Wie lange er trotz mittlerweile beträchtlicher Erfolge auf dem Markt im Gate bleiben will? „Bis wir final rausgeworfen werden“, sagt Steininger und lacht. Die Aufenthaltszeit der Start-ups im Gründerzentrum ist begrenzt, maximal fünf Jahre dürfen die Jungunternehmer bleiben. „In einigen Ausnahmefällen auch acht Jahre“, sagt Heckemann. Das Gate selbst bietet während dieses Zeitraums nicht nur Büros an, sondern auch konkrete Unterstützung durch Coaches. Diese beraten in Fragen rund um Finanzierungsrunden, Mitarbeiterführung, Managementqualitäten. „Wichtige Dinge, die den Gründern auf der Uni vielleicht nicht beigebracht worden sind“, sagt Heckemann. Die sie aber dringend benötigen, denn die Start-ups müssen sich selbst tragen und ihre Mitarbeiter finanzieren. „Am Ende des Tages ist das Start-up selbst verantwortlich für seinen Erfolg“, sagt der Gate-Geschäftsführer.

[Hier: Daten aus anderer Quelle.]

(** X12.  For a lane in 0..3 whose green duration is not 0 the
    optimizer's signal state is the state of a [SignalPhase] with that
    duration and the optimizer's yellow time at the lane's elapsed time.
    For a duration of 0 the optimizer answers RED, whereas such a phase
    would read YELLOW during its first three seconds. *)
Theorem optimizer_state_is_phase_state (s : Optimizer) (lane : Z) :
  well_formed s -> 0 <= lane < 4 ->
  exists (g : Z) (e : Q),
    current_cycle_timings s !! Z.to_nat lane = Some g /\
    phase_elapsed_times s !! Z.to_nat lane = Some e /\
    (g <> 0 ->
       get_signal_state s lane
       = Ok (Phase.get_state (mkPhase lane g (yellow_time s)) e)) /\
    (g = 0 -> get_signal_state s lane = Ok RED /\
       ((0 <= e)%Q -> (e < 3)%Q ->
        Phase.get_state (mkPhase lane g (yellow_time s)) e = YELLOW)).
Proof.
  intros Hwf Hlane.
  destruct (slots_inside s lane Hwf Hlane) as (g & e & Hg & He).
  exists g, e. split; [done|]. split; [done|].
  rewrite (get_signal_state_inside s lane g e) by done.
  unfold spec_signalState, Phase.get_state. cbn [duration phase_yellow_time].
  rewrite (wf_yellow _ Hwf). split.
  - intros Hne. apply Z.eqb_neq in Hne. rewrite Hne. by repeat case_match.
  - intros ->. split; [done|]. intros H0 H3.
    assert (H1 : Qlt_bool e (inject_Z 0) = false)
      by (apply Qlt_bool_false_iff; change (inject_Z 0) with 0%Q; lra).
    assert (H2 : Qlt_bool e (inject_Z (0 + 3)) = true)
      by (apply Qlt_bool_iff; change (inject_Z (0 + 3)) with 3%Q; lra).
    by rewrite H1, H2.
Qed.

(** ** Congestion levels *)

(** X13.  [LaneMetrics.update_congestion] and the predictor cut the
    vehicle count at the same thresholds 5, 10 and 15: for every count
    other than 0 the predicted green is 15, 25, 35 or 55 seconds
    according to whether the congestion level is low, medium, high or
    severe, and the level is always one of these four.  Only the count 0
    is treated differently: its level is low but its green is 0. *)
Theorem congestion_level_matches_bucket (c : Z) (m : LaneMetrics) :
  let level := congestion_level (update_congestion c m) in
  vehicle_count (update_congestion c m) = c /\
  (level = "low" \/ level = "medium" \/ level = "high" \/ level = "severe") /\
  (c <> 0 ->
     (level = "low" -> bucket_duration c = 15) /\
     (level = "medium" -> bucket_duration c = 25) /\
     (level = "high" -> bucket_duration c = 35) /\
     (level = "severe" -> bucket_duration c = 55)) /\
  (c = 0 -> level = "low" /\ bucket_duration c = 0).
Proof.
  cbn. unfold congestion_of, bucket_duration.
  split; [done|].
  destruct (Z.eqb_spec c 0) as [->|Hne]; [cbn; by intuition auto|].
  destruct (Z.ltb_spec c 5), (Z.ltb_spec c 10), (Z.ltb_spec c 15);
    try lia; split; auto; split; intros; repeat split; try done; lia.
Qed.

(** ** Lane analysis *)

(** X14.  [analyze_lane_conditions] on a non-empty list attributes the
    whole list to the lane of its first vehicle: the metrics returned
    carry the length of the list as vehicle count, the congestion level
    of that length and the list itself.  If that lane is in the
    optimizer's [lanes] dictionary the returned metrics are what the
    dictionary then holds for it; if not, nothing is stored.  No other
    lane's entry and no attribute of the optimizer changes.  On an empty
    list the answer is a fresh "low" record for lane 0 and nothing
    changes. *)
Theorem analyze_lane_conditions_outcome (v : VehicleData)
    (rest : list VehicleData) (j : Junction) :
  let batch := v :: rest in
  let lane := vehicle_lane_id v in
  let m := (analyze_lane_conditions batch j).1 in
  let j' := (analyze_lane_conditions batch j).2 in
  vehicle_count m = len batch /\
  congestion_level m = congestion_of (len batch) /\
  vehicles m = batch /\
  optimizer j' = optimizer j /\
  (forall other : Z, other <> lane -> lanes j' !! other = lanes j !! other) /\
  (forall stored : LaneMetrics, lanes j !! lane = Some stored ->
     lanes j' !! lane = Some m /\ metrics_lane_id m = metrics_lane_id stored) /\
  (lanes j !! lane = None -> j' = j /\ metrics_lane_id m = lane) /\
  analyze_lane_conditions [] j = (new_lane_metrics 0 0 "low", j).
Proof.
  cbv zeta. unfold analyze_lane_conditions.
  destruct (lanes j !! vehicle_lane_id v) as [stored|] eqn:Hl; cbn [fst snd].
  - do 4 (split; [done|]). split; [|split; [|split; [|done]]].
    + intros other Hne. cbn. by rewrite lookup_insert_ne.
    + intros stored' [= <-]. cbn. by rewrite lookup_insert_eq.
    + intros Hnone. discriminate Hnone.
  - do 4 (split; [done|]). split; [done|]. split; [|done].
    intros stored' Hsome. discriminate Hsome.
Qed.
(** * Keyboard/mouse activity recorder: event capture, write buffer,
      aggregation and query layer

    A shallow embedding of [src/event_listener.py], [src/database.py],
    [src/core/services.py] and [src/core/utils.py].

    Conventions of the embedding:
    - readings of [time.time()] are rationals ([Q]); a handler receives the
      reading it would have taken as an argument;
    - the SQLite file is a record of its two tables; the rows of
      [aggregated_stats] are a finite map from the primary key [time_period];
    - SQL statements are given by their documented meaning (LIKE, GROUP BY,
      SUM, strftime, INSERT OR REPLACE);
    - code that can raise returns an [outcome]; handlers that hold a lock
      run atomically. *)

From Stdlib Require Import ZArith QArith Qcanon Qround Qabs Lqa Lia Ascii String List Bool.
From stdpp Require Import gmap strings list fin_maps sorting.

Local Open Scope Z_scope.

(* ===================================================================== *)
(** ** SQL text operators *)
(* ===================================================================== *)

Module Sql.

(** ASCII case folding, as LIKE applies it to both operands. *)
Definition fold_case (c : ascii) : ascii :=
  let n := nat_of_ascii c in
  if ((97 <=? n)%nat && (n <=? 122)%nat)%bool
  then ascii_of_nat (n - 32) else c.

(** [like p s] is SQLite's [s LIKE p]: [%] matches any run of
    characters, [_] exactly one, any other character itself up to ASCII
    case. *)
Fixpoint like (p s : string) : bool :=
  match p with
  | EmptyString =>
      match s with EmptyString => true | String _ _ => false end
  | String c p' =>
      if Ascii.eqb c "%"%char then
        (fix any (s : string) : bool :=
           like p' s ||
           match s with
           | EmptyString => false
           | String _ s' => any s'
           end) s
      else
        match s with
        | EmptyString => false
        | String d s' =>
            (Ascii.eqb c "_"%char || Ascii.eqb (fold_case c) (fold_case d))
            && like p' s'
        end
  end.

(** [SUM] over a result set: NULL on the empty set. *)
Definition sum (l : list Z) : option Z :=
  match l with
  | [] => None
  | _ => Some (foldr Z.add 0 l)
  end.

(** [LIMIT n]: a negative bound means no bound. *)
Definition limit {A} (n : Z) (l : list A) : list A :=
  if n <? 0 then l else take (Z.to_nat n) l.

(** Every character of the text satisfies [P]. *)
Fixpoint all_chars (P : ascii -> bool) (s : string) : bool :=
  match s with
  | EmptyString => true
  | String d s' => P d && all_chars P s'
  end.

(** The characters of a text. *)
Fixpoint chars (s : string) : list ascii :=
  match s with
  | EmptyString => []
  | String d s' => d :: chars s'
  end.

(** Not a space, even up to case folding. *)
Definition plain (d : ascii) : bool :=
  negb (Ascii.eqb (fold_case " ") (fold_case d)).

End Sql.

(* ===================================================================== *)
(** ** Calendar: strftime over a unix timestamp *)
(* ===================================================================== *)

Module Calendar.

Definition digit (n : Z) : ascii :=
  nth (Z.to_nat (n mod 10))
      ["0"; "1"; "2"; "3"; "4"; "5"; "6"; "7"; "8"; "9"]%char "0"%char.

Definition pad2 (n : Z) : string :=
  String (digit (n / 10)) (String (digit n) "").

Definition pad4 (n : Z) : string :=
  String (digit (n / 1000)) (String (digit (n / 100)) (pad2 n)).

(** Proleptic Gregorian date of a day number counted from 1970-01-01. *)
Definition civil_from_days (z : Z) : Z * Z * Z :=
  let z := z + 719468 in
  let era := z / 146097 in
  let doe := z - era * 146097 in
  let yoe := (doe - doe / 1460 + doe / 36524 - doe / 146096) / 365 in
  let doy := doe - (365 * yoe + yoe / 4 - yoe / 100) in
  let mp := (5 * doy + 2) / 153 in
  let d := doy - (153 * mp + 2) / 5 + 1 in
  let m := if mp <? 10 then mp + 3 else mp - 9 in
  let y := yoe + era * 400 + (if m <=? 2 then 1 else 0) in
  (y, m, d).

Definition days_from_civil (y m d : Z) : Z :=
  let y := if m <=? 2 then y - 1 else y in
  let era := y / 400 in
  let yoe := y - era * 400 in
  let doy := (153 * (if 2 <? m then m - 3 else m + 9) + 2) / 5 + d - 1 in
  let doe := yoe * 365 + yoe / 4 - yoe / 100 + doy in
  era * 146097 + doe - 719468.

(** A broken-down local time. *)
Record datetime := {
  year : Z; month : Z; day : Z; hour : Z; minute : Z;
  yday : Z;   (* days since 1 January *)
  wday : Z    (* days since Monday *)
}.

(** [datetime(ts, 'unixepoch', 'localtime')]; [utc_offset] is the offset
    of local time from UTC in seconds at a given instant, as the zone
    rules of the operating system give it. Years are those SQLite
    formats with four digits (0000 to 9999). *)
Definition localtime (utc_offset : Z -> Z) (ts : Z) : datetime :=
  let t := ts + utc_offset ts in
  let days := t / 86400 in
  let secs := t mod 86400 in
  let '(y, m, d) := civil_from_days days in
  {| year := y; month := m; day := d;
     hour := secs / 3600; minute := (secs mod 3600) / 60;
     yday := days - days_from_civil y 1 1;
     wday := (days + 3) mod 7 |}.

(** ['%Y-%m-%d'] *)
Definition fmt_day (t : datetime) : string :=
  pad4 (year t) +:+ "-" +:+ pad2 (month t) +:+ "-" +:+ pad2 (day t).

(** ['%Y-%m-%d %H:'] *)
Definition fmt_hour (t : datetime) : string :=
  fmt_day t +:+ " " +:+ pad2 (hour t) +:+ ":".

(** ['%Y-W%W']: week of the year, weeks starting on Monday. *)
Definition fmt_week (t : datetime) : string :=
  pad4 (year t) +:+ "-W" +:+ pad2 ((yday t + 7 - wday t) / 7).

(** ['%Y-%m'] *)
Definition fmt_month (t : datetime) : string :=
  pad4 (year t) +:+ "-" +:+ pad2 (month t).

End Calendar.

(* ===================================================================== *)
(** ** Results of code that can raise, and a state monad over them *)
(* ===================================================================== *)

Inductive outcome (A : Type) : Type :=
  | Returns (a : A)
  | Raises (e : string).
Arguments Returns {A} a.
Arguments Raises {A} e.
Lemma strip_last P l x : last (strip P l) = Some x -> P x = false.
Proof.
  induction l as [|y l IH] using rev_ind; [done|]. rewrite strip_snoc.
  destruct (P y) eqn:Hy; [done|]. rewrite last_snoc. naive_solver.
Qed.

Lemma strip_id P l : (forall x, last l = Some x -> P x = false) -> strip P l = l.
Proof.
  induction l as [|y l IH] using rev_ind; [done|]. intros H. rewrite strip_snoc.
  rewrite last_snoc in H. by rewrite H.
Qed.

End Search.

Lemma first_idx_fmap {A B} (f : A -> B) (P : B -> bool) (Q : A -> bool) (l : list A) :
  (forall x, x ∈ l -> P (f x) = Q x) -> first_idx P (f <$> l) = first_idx Q l.
Proof.
  induction l as [|x l IH]; [done|]. intros H. cbn.
  rewrite H by by left. destruct (Q x); [done|]. f_equal. apply IH. intros. apply H. by right.
Qed.

Lemma strip_fmap {A B} (f : A -> B) (P : B -> bool) (Q : A -> bool) (l : list A) :
  (forall x, x ∈ l -> P (f x) = Q x) -> strip P (f <$> l) = f <$> strip Q l.
Proof.
  induction l as [|x l IH] using rev_ind; [done|]. intros H.
  rewrite fmap_app. cbn [fmap list_fmap]. rewrite !strip_snoc.
  rewrite H by set_solver. destruct (Q x).
  - apply IH. set_solver.
  - by rewrite fmap_app.
Qed.

(** [List.filter] keeps the boolean tests of the code. *)
Lemma filter_none {A} (f : A -> bool) (l : list A) :
  (forall x, x ∈ l -> f x = false) -> List.filter f l = [].
Proof.
  induction l as [|x l IH]; [done|]. intros H. cbn. rewrite H by by left.
  apply IH. intros. apply H. by right.
Qed.

Lemma filter_all {A} (f : A -> bool) (l : list A) : (forall x, f x = true) -> List.filter f l = l.
Proof. intros H. induction l as [|x l IH]; [done|]. cbn. by rewrite H, IH. Qed.

Lemma sum_list_with_insert {A} (f : A -> nat) (l : list A) i x y :
  l !! i = Some x ->
  (sum_list_with f (<[i := y]> l) + f x = sum_list_with f l + f y)%nat.
Proof.
  intros Hi. pose proof (lookup_lt_Some _ _ _ Hi) as Hlt.
  rewrite <- (take_drop_middle l i x Hi) at 2. rewrite insert_take_drop by done.
  rewrite !sum_list_with_app. cbn. lia.
Qed.

Lemma sum_list_with_zero {A} (f : A -> nat) (l : list A) :
  Forall (fun x => f x = O) l -> sum_list_with f l = O.
Proof. induction 1; cbn; lia. Qed.

(** ** Results

    A function that returns a [Status] and, when it is [OK], fills its
    reference parameters: [Ok a] carries the outputs, [Err e] the status.  *)

Section Results.
Context {E : Type}.

Inductive res (A : Type) : Type :=
| Ok (a : A)
| Err (e : E).

End Results.
Arguments res E A : clear implicits.
Arguments Ok {E A} a.
Arguments Err {E A} e.

#[export] Instance res_eq_dec {E A} `{EqDecision E, EqDecision A} : EqDecision (res E A).
Proof. solve_decision. Defined.

(** ** Stateful code

    [ST E S A]: code that reads and writes a state [S], may return early with
    a status [E] (keeping the state changes made so far, as C++ does) and may
    run into undefined behaviour ([None]). *)

Definition ST (E S A : Type) : Type := S -> option (res E A * S).

Section StateMonad.
Context {E S : Type}.

Definition ret {A} (a : A) : ST E S A := fun s => Some (Ok a, s).
Definition throw {A} (e : E) : ST E S A := fun s => Some (Err e, s).
Definition undef {A} : ST E S A := fun _ => None.
Definition bind {A B} (m : ST E S A) (k : A -> ST E S B) : ST E S B :=
  fun s => match m s with
           | Some (Ok a, s') => k a s'
           | Some (Err e, s') => Some (Err e, s')
           | None => None
           end.
(** Run [m] and hand its status to the continuation instead of returning. *)
Definition attempt {A} (m : ST E S A) : ST E S (res E A) :=
  fun s => match m s with
           | Some (r, s') => Some (Ok r, s')
           | None => None
           end.
Definition gets {A} (f : S -> A) : ST E S A := fun s => Some (Ok (f s), s).
Definition modify (f : S -> S) : ST E S unit := fun s => Some (Ok tt, f s).
(** An access that is undefined behaviour when it is [None]. *)
Definition defined {A} (o : option A) : ST E S A :=
  fun s => match o with Some a => Some (Ok a, s) | None => None end.
Definition of_res {A} (r : res E A) : ST E S A := fun s => Some (r, s).

Lemma bind_Ok {A B} (m : ST E S A) (k : A -> ST E S B) s a s' :
  m s = Some (Ok a, s') -> bind m k s = k a s'.
Proof. intros H. unfold bind. by rewrite H. Qed.

Lemma bind_Err {A B} (m : ST E S A) (k : A -> ST E S B) s e s' :
  m s = Some (Err e, s') -> bind m k s = Some (Err e, s').
Proof. intros H. unfold bind. by rewrite H. Qed.

Lemma attempt_run {A} (m : ST E S A) s r s' :
  m s = Some (r, s') -> attempt m s = Some (Ok r, s').
Proof. intros H. unfold attempt. by rewrite H. Qed.

(** Inversion of a run that did not hit undefined behaviour. *)
Lemma bind_inv {A B} (m : ST E S A) (k : A -> ST E S B) s r s' :
  bind m k s = Some (r, s') ->
  (exists a s1, m s = Some (Ok a, s1) /\ k a s1 = Some (r, s')) \/
  (exists e, m s = Some (Err e, s') /\ r = Err e).
Proof. unfold bind. destruct (m s) as [[[a|e] s1]|]; naive_solver. Qed.

Lemma bind_assoc {A B C} (m : ST E S A) (f : A -> ST E S B) (g : B -> ST E S C) s :
  bind (bind m f) g s = bind m (fun a => bind (f a) g) s.
Proof. unfold bind. by destruct (m s) as [[[]]|]. Qed.

Lemma bind_ext {A B} (m : ST E S A) (f g : A -> ST E S B) s :
  (forall a s', m s = Some (Ok a, s') -> f a s' = g a s') -> bind m f s = bind m g s.
Proof. intros H. unfold bind. destruct (m s) as [[[a|e] s']|] eqn:Hm; auto. Qed.

End StateMonad.

(** A preorder on states that a computation respects, however it ends. *)
Section Keeps.
Context {E S : Type} (R : S -> S -> Prop) `{!PreOrder R}.

Definition keeps {A} (m : ST E S A) : Prop := forall x r y, m x = Some (r, y) -> R x y.

Lemma keeps_bind {A B} (m : ST E S A) (k : A -> ST E S B) :
  keeps m -> (forall a, keeps (k a)) -> keeps (bind m k).
Proof.
  intros Hm Hk x r y Hr. apply bind_inv in Hr as [(a & z & H1 & H2)|(e & H1 & _)].
  - transitivity z; [by eapply Hm|by eapply Hk].
  - by eapply Hm.
Qed.

Lemma keeps_ret {A} (a : A) : keeps (ret a).
Proof. intros x r y Hr. by injection Hr as _ <-. Qed.

Lemma keeps_throw {A} e : keeps (throw e : ST E S A).
Proof. intros x r y Hr. by injection Hr as _ <-. Qed.

Lemma keeps_of_res {A} (a : res E A) : keeps (of_res a).
Proof. intros x r y Hr. by injection Hr as _ <-. Qed.

Lemma keeps_defined {A} (o : option A) : keeps (defined o).
Proof. intros x r y Hr. unfold defined in Hr. destruct o; [|done]. by injection Hr as _ <-. Qed.

End Keeps.

#[export] Hint Resolve keeps_ret keeps_throw keeps_of_res keeps_defined : minirel.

Das Gründerzentrum steht nicht nur TU-Absolventen offen

Schließlich müssen die Start-ups auch Miete zahlen. Und diese macht etwa 80 Prozent der Finanzierung des Garchinger Gründerzentrums aus; den Rest übernimmt der Freistaat Bayern. Und für das Garchinger Hardware-Gründerzentrum ist die Nähe zur Technischen Universität und den anderen Forschungseinrichtungen natürlich ein enormer Vorteil. „Aber wir betonen immer, dass wir nicht exklusiv nur TUM-Start-ups nehmen. Wir sind komplett offen, auch für Start-ups der LMU, anderer Hochschulen und Bundesländer, auch international.“

Wenn die Reise eines Start-ups in Garching nach fünf Jahren endet, muss es also längst auf eigenen Beinen stehen – und ausziehen. „Im besten Fall mit einer disruptiven Idee, die der Menschheit etwas bringt, mit der ein Problem gelöst wird, und die neue Arbeitsplätze schafft“, sagt Geschäftsführer Heckemann. „Und mit der wir technologisch den Anschluss halten als Motor für den Landkreis München, Bayern und Deutschland.“

Der Sprung in die Selbständigkeit dürfte für Christian Weitscha und sein Drei-Mann-Start-up Leverage Robotics kein Problem sein, die Roboterarme, die vor allem Schüttgut greifen, zusammensetzen oder -kleben sollen, sind schon auf dem Markt. Und sie werden in dem kleinen Büro im ersten Stock des Gate stetig weiterentwickelt. „Wir haben jetzt auch die Software dazu, die launchen wir Ende des Jahres“, sagt Weitscha. Ob sie neue Arbeitsplätze schaffen, ist eine andere Frage. Laut Weitscha sollen sie jedenfalls keine vernichten. „Es gibt schließlich immer weniger Menschen, die solche Arbeiten machen wollen. Wir wollen dazu beitragen, dass die Produktion hier in Deutschland und Europa gehalten werden kann“, sagt der Gründer.